C'est là qu'on peut prendre une juste idée de l'abrutissement où conduit la manie abjecte de fumer; si nos fashionables pouvaient contempler les habitués de Theriaki, leur maigreur, leur pâleur cancéreuse, leurs yeux éteints et hagards, leurs corps semblables à des squelettes, et surtout l'anéantissement où cette passion les fait tomber, la vue de ces momies vivantes calmerait sans doute l'amour de nos élégants pour le cigare et l'opium, et l'air de la capitale, déjà assez épais dans nos promenades, cesserait d'être infecté par la fumée que nos hommes libres se croit en droit de jeter, autour d'eux, sur les jolies personnes qu'ils enlaidissent assurément, en les forçant à grimacer à cet encens nouveau qu'elles reçoivent à plein nez de leurs adorateurs.
Mais si les Musumans s'infectent et s'engourdissent avec leur pipe bien-aimée, ils ont aussi l'habitude du bain, qui compense, au moins sous le rapport de la propreté, leur mauvaise passion. On cite, parmi les plus beaux établissements de ce genre, les bains appelés les Thermes; ces bains sont les plus splendides qui soient au monde; c'est en vain que la capitale de la France a voulu les imiter; rien ne peut donner une idée des soins prodigués aux habitués des Thermes orientaux.. Du reste, notre impatience française s'arrangerait peut-être mal de tout ce qu'il faut endurer là, pour prendre la chose la plus simple à nos yeux, un bain. D'abord le divan, où il faut boire du café et fumer, les promenades qu'il faut faire dans les chambres chauffées graduellement, la pierre de marbre sur laquelle il faut livrer ses membres aux masseurs comme pour un sacrifice, les frictions rudes qu'il faut souffrir avec le gant de crin, les arrosements aux eaux savonneuses et parfumées, le second café à boire et le repos à prendre; après tout cela enfin, une demi-journée de perdue; je le répète, nos français, si actifs et si occupés, ne pourraient se résoudre à tant de peine. Mais le temps perdu, pour les Orientaux est un temps gagné.

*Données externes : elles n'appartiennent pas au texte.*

(** ** Console and configuration *)

Lemma inputInteger_Ret (lowerBound upperBound : Z) (text : string)
    (cin : list (option Z)) :
  ∀ (cout : list string) i cin' cout',
  inputInteger lowerBound upperBound text cin cout = Ret (i, cin', cout') →
  lowerBound ≤ i ≤ upperBound ∧
  ∀ P : string → Prop, P text → Forall P cout → Forall P cout'.
Proof.
  induction cin as [|t cin IH]; intros cout i cin' cout' H; simpl in H; [done|].
  assert (∀ P : string → Prop, P text → Forall P cout → Forall P (cout ++ [text]))
    as Hstep.
  { intros P Ht Hc. apply Forall_app. split; [done|]. by apply Forall_singleton. }
  destruct t as [i0|].
  - destruct ((i0 >=? lowerBound) && (i0 <=? upperBound)) eqn:Hb.
    + injection H as <- <- <-. apply andb_prop in Hb as [H1 H2].
      split; [lia|]. done.
    + apply IH in H as [Hi HP]. split; [done|].
      intros P Ht Hc. apply HP; [done|]. by apply Hstep.
  - apply IH in H as [Hi HP]. split; [done|].
    intros P Ht Hc. apply HP; [done|]. by apply Hstep.
Qed.

Lemma getPairFromUser_Ret (lowerBound upperBound lowerBound2 upperBound2 : Z)
    (text text2 : string) (offset : Z) (cin : list (option Z))
    (cout : list string) p cin' cout' :
  getPairFromUser lowerBound upperBound lowerBound2 upperBound2
    text text2 offset cin cout = Ret (p, cin', cout') →
  ∃ i j, lowerBound ≤ i ≤ upperBound ∧ lowerBound2 ≤ j ≤ upperBound2 ∧
    p = (int_sub i offset, int_sub j offset) ∧
    ∀ P : string → Prop, P text → P text2 → Forall P cout → Forall P cout'.
Proof.
  unfold getPairFromUser. intros H. inv_bind H.
  destruct a as [[i cin1] cout1]. inv_bind Hr.
  destruct a as [[j cin2] cout2]. injection Hrr as <- <- <-.
  apply inputInteger_Ret in Hl as [Hi HP1].
  apply inputInteger_Ret in Hrl as [Hj HP2].
  exists i, j. split; [done|]. split; [done|]. split; [done|].
  intros P Ht Ht2 Hc. apply HP2; [done|]. by apply HP1.
Qed.
(** * The code editor example: file selection, loading, editing and saving

    A shallow embedding of [examples/code_editor.py] (class [CodeEditor]) and
    the properties of its load / save lifecycle.

    The handlers of the application mutate the attributes of [self], read and
    write files, and post notifications.  They are embedded as computations in
    a state-and-exception monad over a [State] record that holds the
    attributes of the application together with the part of the world the
    handlers act on (the disk and the notifications shown so far). *)

From Stdlib Require Import Ascii.
From stdpp Require Import base option list strings gmap.

Local Open Scope string_scope.

(** ** [pathlib.Path] *)

(** A (POSIX) path: whether it is anchored at the root, and its components. *)
Record Path := mkPath { anchored : bool; parts : list string }.

Global Instance Path_eq_dec : EqDecision Path.
Proof. solve_decision. Defined.

Global Instance Path_countable : Countable Path.
Proof.
  refine (inj_countable' (fun p => (anchored p, parts p))
                         (fun q => mkPath q.1 q.2) _).
  by intros [].
Defined.

(** [str(path)]: the components joined by ["/"]; the empty relative path
    prints as ["."]. *)
Definition str (p : Path) : string :=
  match anchored p, parts p with
  | false, [] => "."
  | a, ps => (if a then "/" else "") +:+ String.concat "/" ps
  end.

(** [path.name]: the final component, [""] when there is none. *)
Definition name (p : Path) : string := List.last (parts p) "".

(** [str(x)] for an [Optional[Path]]: [str(None)] is ["None"]. *)
Definition str_opt (o : option Path) : string :=
  match o with
  | Some p => str p
  | None => "None"
  end.

(** ** Exceptions *)

(** The exceptions the handlers can meet.  Each of them is a subclass of
    Python's [Exception], so [except Exception] catches every one. *)
Inductive exn :=
| FileNotFoundError
| IsADirectoryError
| PermissionError
| UnicodeDecodeError
| UnicodeEncodeError
| OSError
| AttributeError
| TypeError.

Global Instance exn_eq_dec : EqDecision exn.
Proof. solve_decision. Defined.

Inductive outcome (A : Type) :=
| Return (a : A)
| Raise (e : exn).
Arguments Return {A} a.
Arguments Raise {A} e.

(** Whether an outcome is a value rather than an exception. *)
Definition succeeds {A} (o : outcome A) : bool :=
  match o with
  | Return _ => true
  | Raise _ => false
  end.

(** ** The file system *)

(** What a path of the disk holds: a directory, or a regular file with its
    read and write permissions and its content.  The content is [Some t]
    when the bytes of the file decode to the text [t], and [None] when they
    do not decode. *)
Inductive inode :=
| Dir
| File (readable writable : bool) (content : option string).

Global Instance inode_eq_dec : EqDecision inode.
Proof. solve_decision. Defined.

Abbreviation Disk := (gmap Path inode).

(** [Path.read_text()] on a disk. *)
Definition fs_read_text (d : Disk) (p : Path) : outcome string :=
  match d !! p with
  | None => Raise FileNotFoundError
  | Some Dir => Raise IsADirectoryError
  | Some (File false _ _) => Raise PermissionError
  | Some (File true _ None) => Raise UnicodeDecodeError
  | Some (File true _ (Some t)) => Return t
  end.

(** What can go wrong with a write once the file is open: the text does not
    encode, and nothing reaches the file; or the device gives up (it is
    full, say) after the first [n] characters reached the file. *)
Inductive fault :=
| EncodeFailed
| DeviceFailed (n : nat).

(** The device under the disk: whether the write of a text to an open file
    goes through, and the fault when it does not. *)
Definition Device : Type := Disk -> Path -> string -> option fault.

(** [Path.write_text(data)] on a disk, with the disk it leaves behind also
    when it raises.  A directory and a file that may not be written refuse
    the open, and the disk is as it was.  Otherwise the file is opened with
    mode ['w'], which empties it (a path that holds nothing gets a new file,
    its directory is taken to exist), and then receives [data]; a fault
    after the open raises and leaves the file with what reached it. *)
Definition fs_write_text (dev : Device) (d : Disk) (p : Path) (data : string)
    : outcome unit * Disk :=
  let opened (r : bool) : outcome unit * Disk :=
    match dev d p data with
    | None => (Return tt, <[p := File r true (Some data)]> d)
    | Some EncodeFailed =>
        (Raise UnicodeEncodeError, <[p := File r true (Some "")]> d)
    | Some (DeviceFailed n) =>
        (Raise OSError,
         <[p := File r true (Some (String.substring 0 n data))]> d)
    end in
  match d !! p with
  | None => opened true
  | Some Dir => (Raise IsADirectoryError, d)
  | Some (File _ false _) => (Raise PermissionError, d)
  | Some (File r true _) => opened r
  end.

Dès qu'ils peuvent fumer, boire du café et dormir, ils éprouvent les jouissances pour lesquelles ils sont nés; et lorsque, couché sur un divan, le Turc jouit du bonheur le plus parfait, jusqu'au moment où la nuit l'avertit que son harem l'attend avec un autre sopha et d'autres langueurs.

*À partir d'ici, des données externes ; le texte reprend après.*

(** X8.  [encrypt] knows the private key through its bytes only: a hex text
    and the byte array it stands for give the same result, decrypting then
    returns the hex of those bytes (a text of odd length comes back with
    its leading zero), and a private key that is not hex makes [encrypt]
    fail with the invalid-byte-sequence error. *)
Theorem private_key_as_text (privateKey : BytesLike) (key : Key)
    (id : option string) (tape : Entropy) :
  (forall value_,
     Bytes.from privateKey = Ok value_ ->
     encrypt privateKey key id tape = encrypt (OfBytes value_) key id tape /\
     (forall keystore tape',
        encrypt privateKey key id tape = Ok (keystore, tape') ->
        decrypt keystore key None = Ok (OfHex (Bytes.toHex value_))))
  /\
  (is_ok (Bytes.from privateKey) = false ->
   encrypt privateKey key id tape = Err InvalidByteSequence).
Proof.
  split.
  - intros value_ Hv. split.
    + unfold encrypt. rewrite Hv. reflexivity.
    + intros keystore tape' H.
      apply (decrypt_encrypt privateKey value_ key id tape keystore tape' None
               Hv H).
  - intros Hv. apply from_err in Hv. unfold encrypt.
    destruct (match id with Some i => (i, tape) | None => _ end) as [i t].
    destruct (Bytes.from (prefixed (Key.key key tt))) as [key_|e] eqn:Ek;
      cbn [bind].
    + now rewrite Hv.
    + now rewrite (decoded_err _ _ Ek).
Qed.

Lemma private_key_as_text_witness :
  (exists keystore tape',
     encrypt oddHexKey key0 None tape0 = Ok (keystore, tape') /\
     decrypt keystore key0 None = Ok (OfHex "0x0123")) /\
  encrypt (OfHex "0xzz") key0 None tape0 = Err InvalidByteSequence.
Proof.
  destruct (private_key_as_text oddHexKey key0 None tape0) as [Hok _].
  destruct (private_key_as_text (OfHex "0xzz") key0 None tape0) as [_ Herr].
  split.
  - destruct (Hok [x01; x23] ltac:(vm_compute; reflexivity)) as [_ Hd].
    assert (exists keystore tape',
              encrypt oddHexKey key0 None tape0 = Ok (keystore, tape'))
      as (keystore & tape' & E) by (eexists; eexists; vm_compute; reflexivity).
    exists keystore, tape'. split; [exact E|]. apply (Hd keystore tape' E).
  - apply Herr. vm_compute. reflexivity.
Defined.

Le Turc, indifférent à tout, voit brûler sa maison avec autant de sang-froid qu'il en a mis à l'élever à grand frais. Dans les maisons, presque toutes bâties en bois, on trouve des bains de marbre, des draperies dorées, des richesses répandues cà et là sur des meubles parfois vermoulus. Rien n'est soigné avec harmonie dans l'Orient; le Musulman aura une pipe de grand prix entre les mains, assis sur un carreau sale et dur; son coucher, jeté au hasard sur le plancher ou sur un mauvais sopha, n'est fait ni de nos doux édredons, ni de nos moelleux matelas; ce que nous appelons un grabat ferait le meilleur lit des Musulmans.
Ce peuple calme est étranger aux querelles vaillantes, ainsi le duel et le suicide sont pour eux des êtres de raison. La police, si difficile à exercer dans les grandes villes, et qui a tant de peines à réprimer les crimes, n'a que faire à Constantinople. Mais le Musulman, qui n'est ni colère ni emporté, est rusé, fin et dissimulé; lorsqu'il veut obtenir une grâce, il a recours, pour séduire le seul homme qui les dispense, le grand-visir, aux flatteries, aux politesses, aux fausses protestations; mais le Musluman, qui ne se permet pas, par orgueil, le jeu d'aucun instrument, qui méprise la danse, qui dédaigne l'adresse dans les exercices, à qui la chasse est inconnue, et qui ne sert du cheval que pour se transporter lentement et gravement là où il a besoin d'aller, et non pas pour faire assaut de légèreté avec son coursier; le Musulman, dis-je, ne pouvant mettre d'amour propre dans les talents qu'il n'a pas, et qu'il ne veut pas avoir, est étranger encore au défaut de la vanité, défaut si commun parmi les hommes civilisés. La naissance, si bien faite pour exalter l'orgueil des familles nobles chez la plupart des hommes, n'existe pas chez les Musulmans; ceux-ci ne connaissent que leur père, mais ils le chérissent, le soignent vieux ou malade, ce père qui ne descend jamais d'aucune race dont l'histoire a dû conserver le nom et le souvenir. Sans doute cette circonstance est favorable à la simplicité des mœurs, mais elle l'est aussi au mépris de la gloire.
Le Musulman aime et respecte sa patrie; un prisonnier préfère mourir plutôt que d'aller ailleurs chercher la liberté. Du reste, il y a peu de temps encore, l'instruction et les livres pénétraient difficilement dans ces contrées. On cite la réflexion d'un de ses ambassadeurs, qui prouve en lui une âme autant élevée qu'une tête peu meublée de la science géographique; à l'occasion du tombeau de Napoléon, il disait qu'il ne concevait pas que les Français ne fussent pas aller chercher, à pied ou à cheval, ce tombeau du grand homme à Sainte-Hélène.
Ce peuple, tout esclave et tout indolent qu'il est, inspire aux voyageurs un intérêt d'observation très-piquant. Le Musulman a l'air fier et noble, son costume ajoute à la dignité de son port et de ses traits; son climat, sans être aussi beau que celui de l'Italie, est heureux; un léger vent du sud vient adoucir les rigueurs de l'hiver, et l'été n'a pas de chaleur trop brûlante, sous le vent du nord, qui rafraîchit, par son passage, l'ardeur du beau soleil de ces contrées. Les rapports des étrangers avec ces hommes doux et calmes sont un échange de bienveillance réciproque; l'hospitalité y est exercée comme un devoir, c'est à dire sans exaltation, mais accompagnée de douceur et d'intérêt. Il semblerait, d'après les idées libérales du monarque qui règne aujourd'hui sur ce peuple, qu'une ère nouvelle va s'élever sur le trône. On le sait déjà, il vient d'affranchir les femmes de son sérail.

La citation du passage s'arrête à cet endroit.